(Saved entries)

>>>>

Lemma retag_sizes (streamIdx : N) (elems : list VertexElement) :
  getSize <$> ((fun e => {| ve_streamIdx := streamIdx; ve_offset := 0;
                            ve_type := ve_type e; ve_semantic := ve_semantic e;
                            ve_semanticIdx := ve_semanticIdx e |}) <$> elems)
  = getSize <$> elems.
Proof. rewrite <- list_fmap_compose. reflexivity. Qed.

Lemma retag_inStream (streamIdx : N) (elems : list VertexElement) :
  inStream streamIdx
    ((fun e => {| ve_streamIdx := streamIdx; ve_offset := 0;
                  ve_type := ve_type e; ve_semantic := ve_semantic e;
                  ve_semanticIdx := ve_semanticIdx e |}) <$> elems).
Proof. apply Forall_fmap, Forall_forall. intros e _. reflexivity. Qed.

Lemma allocatedElements_one (elems : list VertexElement) :
  allocatedElements 1 elems
  = (fun e => {| ve_streamIdx := 0; ve_offset := 0;
                 ve_type := ve_type e; ve_semantic := ve_semantic e;
                 ve_semanticIdx := ve_semanticIdx e |}) <$> elems.
Proof.
  unfold allocatedElements. change (range (N.of_nat 1)) with [0].
  simpl. apply app_nil_r.
Qed.

(** With every vertex element in stream 0, and index bytes that fit 32 bits,
    the round trip gives the bytes back: writing the container and reading it
    into the container [allocateSubresourceBuffer] returns completes, and the
    index bytes and the stream bytes read back are those written. *)
Theorem writeThenRead_singleStream (d : MeshData) (this : Mesh) :
  wellSized d ->
  inStream 0 (md_vertexElements d) ->
  sumN (ied_numIndices <$> md_subMeshes d) * getIndexElementSize d < 2 ^ 32 ->
  exists back this',
    writeThenRead d this = Done (GRD_MeshData back) this' /\
    md_indexBytes back = md_indexBytes d /\
    md_streamBytes back = md_streamBytes d.
Proof.
  intros Hw Hall Hsmall.
  set (es := getIndexElementSize d) in *.
  assert (Hes : 0 < es) by (unfold es, getIndexElementSize; destruct (md_indexType d); reflexivity).
  set (total := sumN (ied_numIndices <$> md_subMeshes d)) in *.
  assert (Htotal : total < 2 ^ 32) by nia.
  destruct (keptSubMeshes_contiguous d Htotal) as [Hcont Hsum]. fold total in Hsum.
  destruct (wellSized_single d Hw Hall) as (r0 & Hstreams & Hr0).
  pose proof Hw as [Hidx _].
  assert (Hlen : N.of_nat (length (md_indexBytes d)) = total * es).
  { rewrite Hidx. unfold getIndexBufferSize, getNumIndices. fold total es.
    rewrite (u32_small total) by exact Htotal. apply u32_small. exact Hsmall. }
  set (held_i := {| indexBuffer :=
                      Some {| ib_type := getIndexType d; ib_numIndexes := getNumIndices d;
                              ib_usage := GBU_STATIC; ib_storage := md_indexBytes d |};
                    indexStart := 0;
                    CmIndexData.indexCount := getNumIndices d |}).
  set (held_v := {| vertexCount := md_numVertices d;
                    vertexDeclaration := createDeclaration d;
                    mVertexBuffers := singleStreamBuffers d |}).
  set (this1 := {| mVertexData := Some held_v; mIndexData := Some held_i;
                   mSubMeshes := keptSubMeshes d |}).
  assert (Hwritten : writtenMesh d = Some this1).
  { unfold writtenMesh. rewrite (writtenIndexData_wellSized d Hw).
    rewrite (writtenVertexData_inStream d Hw Hall). reflexivity. }
  unfold writeThenRead. unfold mbind at 1 2, Op_bind, bind.
  rewrite writeSubresource_run, Hwritten.
  unfold liftR.
  rewrite (allocateSubresourceBuffer_run 0 this1 held_v
             {| mElementList := assignOffsets [] (md_vertexElements d) |}
             (md_indexType d)) by reflexivity.
  set (b0 := allocated this1 held_v _ (md_indexType d)).
  unfold withData.
  rewrite (readSubresource_run 0 this1 b0 held_i _ held_v) by reflexivity.
  unfold mbind at 1, Op_bind, bind.
  unfold range. rewrite Nat2N.id.
  change (getType _) with (md_indexType d).
  change (ib_storage _) with (md_indexBytes d).
  change (getIndexSize _) with es.
  assert (Hloop :
    for_each (N.of_nat <$> seq 0 (length (mSubMeshes this1)))
      (readSubMeshIndices this1 (md_indexType d) (md_indexBytes d) es)
      (this1, GRD_MeshData b0)
    = Done tt (this1, GRD_MeshData (set_indexBytes (md_indexBytes d) b0))).
  { apply (readIndices_loop (md_indexBytes d) es (total * es) this1 (md_indexType d)
             (keptSubMeshes d) [] b0).
    - reflexivity.
    - reflexivity.
    - cbn. rewrite <- list_fmap_compose. reflexivity.
    - exact Hcont.
    - exact Hes.
    - exact Hlen.
    - cbn [app]. rewrite Hsum. reflexivity.
    - exact Hsmall.
    - cbn [fmap list_fmap]. change (sumN []) with 0. rewrite N.mul_0_l, N.sub_0_r.
      change (N.to_nat 0) with 0%nat. rewrite take_0. cbn [app].
      cbn. f_equal. unfold getIndexBufferSize, getNumIndices. cbn.
      rewrite <- list_fmap_compose.
      change (u32 (u32 (sumN (indexCount <$> keptSubMeshes d)) * es) = total * es).
      rewrite Hsum. rewrite (u32_small total) by exact Htotal.
      apply u32_small. exact Hsmall. }
  rewrite Hloop; clear Hloop.
  (* the vertex loop *)
  unfold held_v at 1 2. unfold getBuffers. cbn [mVertexBuffers].
  unfold singleStreamBuffers. destruct (hasStream d 0) eqn:Hhas.
  - change (N.of_nat <$> seq 0 (N.to_nat (N.of_nat (length [(0, _)])))) with [0].
    cbn [zip zip_with for_each]. unfold mbind at 1, Op_bind, bind.
    unfold readVertexStream. cbn [fst snd].
    unfold mbind at 1, Op_bind, bind. rewrite theMeshData_run, copyIntoData_run.
    unfold memcpyInto, getStreamData. change (N.to_nat 0) with 0%nat.
    assert (Hb0 : md_streamBytes (set_indexBytes (md_indexBytes d) b0)
                  = [zeros (getStreamSize d 0)]).
    { unfold b0, allocated, held_v, getBuffers. cbn [mVertexBuffers].
      unfold singleStreamBuffers. rewrite Hhas.
      cbn [length]. rewrite allocatedElements_one.
      unfold endDesc, set_indexBytes, set_streamBytes. cbn [md_streamBytes].
      unfold getMaxStreamIdx. cbn [md_vertexElements].
      rewrite (maxStream_inStream _ (retag_inStream 0 _)).
      change (range (0 + 1)) with [0]. cbn [fmap list_fmap]. do 2 f_equal.
      unfold getStreamSize, getVertexStride. cbn [md_vertexElements md_numVertices].
      f_equal. f_equal.
      rewrite (strideOf_inStream _ 0 (retag_inStream 0 _)).
      rewrite retag_sizes. cbn [mElementList]. rewrite assignOffsets_sizes.
      rewrite (strideOf_inStream _ 0 Hall). reflexivity. }
    rewrite Hb0. cbn [lookup list_lookup mbind option_bind].
    rewrite Hstreams. cbn [lookup list_lookup default].
    unfold lockVertexBuffer, lockStorage, getVertexSize, HardwareBuffer.getNumVertices.
    cbn [vb_storage vb_vertexSize vb_numVertices].
    rewrite memcpy_whole.
    + cbn. do 2 eexists. split; [reflexivity|]. split; reflexivity.
    + exact Hr0.
    + rewrite length_zeros. reflexivity.
  - cbn [zip zip_with for_each length]. unfold ret.
    do 2 eexists. split; [reflexivity|]. split; [reflexivity|].
    unfold b0, allocated, held_v, getBuffers. cbn [mVertexBuffers].
    unfold singleStreamBuffers. rewrite Hhas.
    rewrite Hstreams. cbn. f_equal.
    assert (md_vertexElements d = []) as Hnil.
    { rewrite (hasStream_inStream d Hall) in Hhas.
      apply bool_decide_eq_false in Hhas. destruct (md_vertexElements d); [reflexivity|].
      exfalso. apply Hhas. discriminate. }
    unfold getStreamSize, getVertexStride in Hr0. rewrite Hnil in Hr0.
    cbn in Hr0. destruct r0; [reflexivity | discriminate].
Qed.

<<<<

Try it: The stretch of entries above that starts with the line containing "cbn [zip zip_with for_each]." and goes on through the line containing "rewrite memcpy_whole." is to be transcribed exactly, and no other line is to be transcribed.

Solved problem:
    cbn [zip zip_with for_each]. unfold mbind at 1, Op_bind, bind.
    unfold readVertexStream. cbn [fst snd].
    unfold mbind at 1, Op_bind, bind. rewrite theMeshData_run, copyIntoData_run.
    unfold memcpyInto, getStreamData. change (N.to_nat 0) with 0%nat.
    assert (Hb0 : md_streamBytes (set_indexBytes (md_indexBytes d) b0)
                  = [zeros (getStreamSize d 0)]).
    { unfold b0, allocated, held_v, getBuffers. cbn [mVertexBuffers].
      unfold singleStreamBuffers. rewrite Hhas.
      cbn [length]. rewrite allocatedElements_one.
      unfold endDesc, set_indexBytes, set_streamBytes. cbn [md_streamBytes].
      unfold getMaxStreamIdx. cbn [md_vertexElements].
      rewrite (maxStream_inStream _ (retag_inStream 0 _)).
      change (range (0 + 1)) with [0]. cbn [fmap list_fmap]. do 2 f_equal.
      unfold getStreamSize, getVertexStride. cbn [md_vertexElements md_numVertices].
      f_equal. f_equal.
      rewrite (strideOf_inStream _ 0 (retag_inStream 0 _)).
      rewrite retag_sizes. cbn [mElementList]. rewrite assignOffsets_sizes.
      rewrite (strideOf_inStream _ 0 Hall). reflexivity. }
    rewrite Hb0. cbn [lookup list_lookup mbind option_bind].
    rewrite Hstreams. cbn [lookup list_lookup default].
    unfold lockVertexBuffer, lockStorage, getVertexSize, HardwareBuffer.getNumVertices.
    cbn [vb_storage vb_vertexSize vb_numVertices].
    rewrite memcpy_whole.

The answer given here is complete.